(** Deny entries are antitone: a destination that a configuration with
    more deny entries allows is allowed, with the same dial address, without
    them, and that smaller configuration is itself valid. *)
Theorem deny_entries_only_remove :
  forall lookup ap deny more allow p' host port s,
    NewNetworkPolicy ap (deny ++ more) allow = Ok p' ->
    ResolveAllowedHostPort lookup p' host port = Ok s ->
    exists p, NewNetworkPolicy ap deny allow = Ok p
              /\ ResolveAllowedHostPort lookup p host port = Ok s.
Proof.
  intros lookup ap deny more allow p' host port s Hp' Hs.
  apply NewNetworkPolicy_more_deny in Hp' as (p & Hp & Hst).
  exists p. split; [done|]. by eapply Resolve_stricter.
Qed.

Lemma deny_entries_only_remove_witness :
  exists p, NewNetworkPolicy true [] ["127.0.0.1"] = Ok p
            /\ ResolveAllowedHostPort sample_lookup p "127.0.0.1" 22 = Ok "127.0.0.1:22".
Proof.
  apply (deny_entries_only_remove sample_lookup true [] ["203.0.113.0/24"] ["127.0.0.1"]
           (mkNetworkPolicy true (hard_prefixes ++ [mkPrefix (Addr4 3405803776) 24])
              [mkPrefix (Addr4 2130706433) 32]));
    vm_compute; reflexivity.
Defined.

(** A zone disarms the deny list.  [Prefix.Contains] is false for a zoned
    address, so no deny entry, default or configured, applies to an IPv6
    literal with a zone: it is allowed as soon as it is not loopback,
    link-local or (where those are refused) unique-local.  The witness is the
    zoned unspecified address, which the default policy lets through although
    the unzoned one is refused. *)
Theorem zone_disarms_deny_list :
  forall lookup p host port a z,
    1 <= port <= 65535 ->
    TrimSpace host <> "" ->
    GoStrings.Contains (TrimSpace host) "://" = false ->
    is_localhost (strip_brackets (TrimSpace host)) = false ->
    ParseAddr (strip_brackets (TrimSpace host)) = Some (Addr6 a z) ->
    z <> "" -> Is4In6 (Addr6 a z) = false -> a <> 1 ->
    IsLinkLocalUnicast (Addr6 a z) = false ->
    IsLinkLocalMulticast (Addr6 a z) = false ->
    (AllowPrivateRanges p = true \/ IsPrivate (Addr6 a z) = false) ->
    ResolveAllowedHostPort lookup p host port
    = Ok (JoinHostPort (AddrString (Addr6 a z)) (Itoa port)).
Proof.
  intros lookup p host port a z Hport Hne Hscheme Hlocal Hlit Hz H46 H1 Hll Hlm Hpriv.
  unfold ResolveAllowedHostPort. apply String.eqb_neq in Hne.
  assert ((port <? 1) || (65535 <? port) = false) as -> by lia.
  rewrite Hne, Hscheme, Hlocal, Hlit, Unmap_id by done.
  assert (checkAddr p (Addr6 a z) = None) as ->; [|done].
  unfold checkAddr. rewrite Hll, Hlm.
  assert (IsLoopback (Addr6 a z) = false) as ->.
  { unfold IsLoopback. rewrite Unmap_id by done. by apply Z.eqb_neq. }
  assert (IsUnspecified (Addr6 a z) = false) as ->.
  { cbn [IsUnspecified]. apply String.eqb_neq in Hz. rewrite Hz. apply andb_false_r. }
  assert (forall ps, existsb (fun pref => Netip.Contains pref (Addr6 a z)) ps = false) as Hno.
  { intros ps. induction ps as [|q ps IH]; [done|]. cbn [existsb].
    by rewrite Contains_zone, IH by done. }
  rewrite !Hno. simpl. destruct Hpriv as [-> | ->]; [done|]. by rewrite andb_false_r.
Qed.

Lemma zone_disarms_deny_list_witness :
  ResolveAllowedHostPort sample_lookup sample_policy "::" 22 = Err network_denied
  /\ ResolveAllowedHostPort sample_lookup sample_policy "::%lo" 22 = Ok "[::%lo]:22".
Proof.
  split; [vm_compute; reflexivity|].
  rewrite (zone_disarms_deny_list sample_lookup sample_policy "::%lo" 22 0 "lo");
    try (vm_compute; reflexivity); try lia; try (vm_compute; discriminate).
  right. vm_compute. reflexivity.
Defined.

######

This exercise calls for an exact reproduction of the material.

(** Deny entries are antitone: a destination that a configuration with
    more deny entries allows is allowed, with the same dial address, without
    them, and that smaller configuration is itself valid. *)
Theorem deny_entries_only_remove :
  forall lookup ap deny more allow p' host port s,
    NewNetworkPolicy ap (deny ++ more) allow = Ok p' ->
    ResolveAllowedHostPort lookup p' host port = Ok s ->
    exists p, NewNetworkPolicy ap deny allow = Ok p
              /\ ResolveAllowedHostPort lookup p host port = Ok s.
Proof.
  intros lookup ap deny more allow p' host port s Hp' Hs.
  apply NewNetworkPolicy_more_deny in Hp' as (p & Hp & Hst).
  exists p. split; [done|]. by eapply Resolve_stricter.
Qed.

Lemma deny_entries_only_remove_witness :
  exists p, NewNetworkPolicy true [] ["127.0.0.1"] = Ok p
            /\ ResolveAllowedHostPort sample_lookup p "127.0.0.1" 22 = Ok "127.0.0.1:22".
Proof.
  apply (deny_entries_only_remove sample_lookup true [] ["203.0.113.0/24"] ["127.0.0.1"]
           (mkNetworkPolicy true (hard_prefixes ++ [mkPrefix (Addr4 3405803776) 24])
              [mkPrefix (Addr4 2130706433) 32]));
    vm_compute; reflexivity.
Defined.

(** A zone disarms the deny list.  [Prefix.Contains] is false for a zoned
    address, so no deny entry, default or configured, applies to an IPv6
    literal with a zone: it is allowed as soon as it is not loopback,
    link-local or (where those are refused) unique-local.  The witness is the
    zoned unspecified address, which the default policy lets through although
    the unzoned one is refused. *)
Theorem zone_disarms_deny_list :
  forall lookup p host port a z,
    1 <= port <= 65535 ->
    TrimSpace host <> "" ->
    GoStrings.Contains (TrimSpace host) "://" = false ->
    is_localhost (strip_brackets (TrimSpace host)) = false ->
    ParseAddr (strip_brackets (TrimSpace host)) = Some (Addr6 a z) ->
    z <> "" -> Is4In6 (Addr6 a z) = false -> a <> 1 ->
    IsLinkLocalUnicast (Addr6 a z) = false ->
    IsLinkLocalMulticast (Addr6 a z) = false ->
    (AllowPrivateRanges p = true \/ IsPrivate (Addr6 a z) = false) ->
    ResolveAllowedHostPort lookup p host port
    = Ok (JoinHostPort (AddrString (Addr6 a z)) (Itoa port)).
Proof.
  intros lookup p host port a z Hport Hne Hscheme Hlocal Hlit Hz H46 H1 Hll Hlm Hpriv.
  unfold ResolveAllowedHostPort. apply String.eqb_neq in Hne.
  assert ((port <? 1) || (65535 <? port) = false) as -> by lia.
  rewrite Hne, Hscheme, Hlocal, Hlit, Unmap_id by done.
  assert (checkAddr p (Addr6 a z) = None) as ->; [|done].
  unfold checkAddr. rewrite Hll, Hlm.
  assert (IsLoopback (Addr6 a z) = false) as ->.
  { unfold IsLoopback. rewrite Unmap_id by done. by apply Z.eqb_neq. }
  assert (IsUnspecified (Addr6 a z) = false) as ->.
  { cbn [IsUnspecified]. apply String.eqb_neq in Hz. rewrite Hz. apply andb_false_r. }
  assert (forall ps, existsb (fun pref => Netip.Contains pref (Addr6 a z)) ps = false) as Hno.
  { intros ps. induction ps as [|q ps IH]; [done|]. cbn [existsb].
    by rewrite Contains_zone, IH by done. }
  rewrite !Hno. simpl. destruct Hpriv as [-> | ->]; [done|]. by rewrite andb_false_r.
Qed.

Lemma zone_disarms_deny_list_witness :
  ResolveAllowedHostPort sample_lookup sample_policy "::" 22 = Err network_denied
  /\ ResolveAllowedHostPort sample_lookup sample_policy "::%lo" 22 = Ok "[::%lo]:22".
Proof.
  split; [vm_compute; reflexivity|].
  rewrite (zone_disarms_deny_list sample_lookup sample_policy "::%lo" 22 0 "lo");
    try (vm_compute; reflexivity); try lia; try (vm_compute; discriminate).
  right. vm_compute. reflexivity.
Defined.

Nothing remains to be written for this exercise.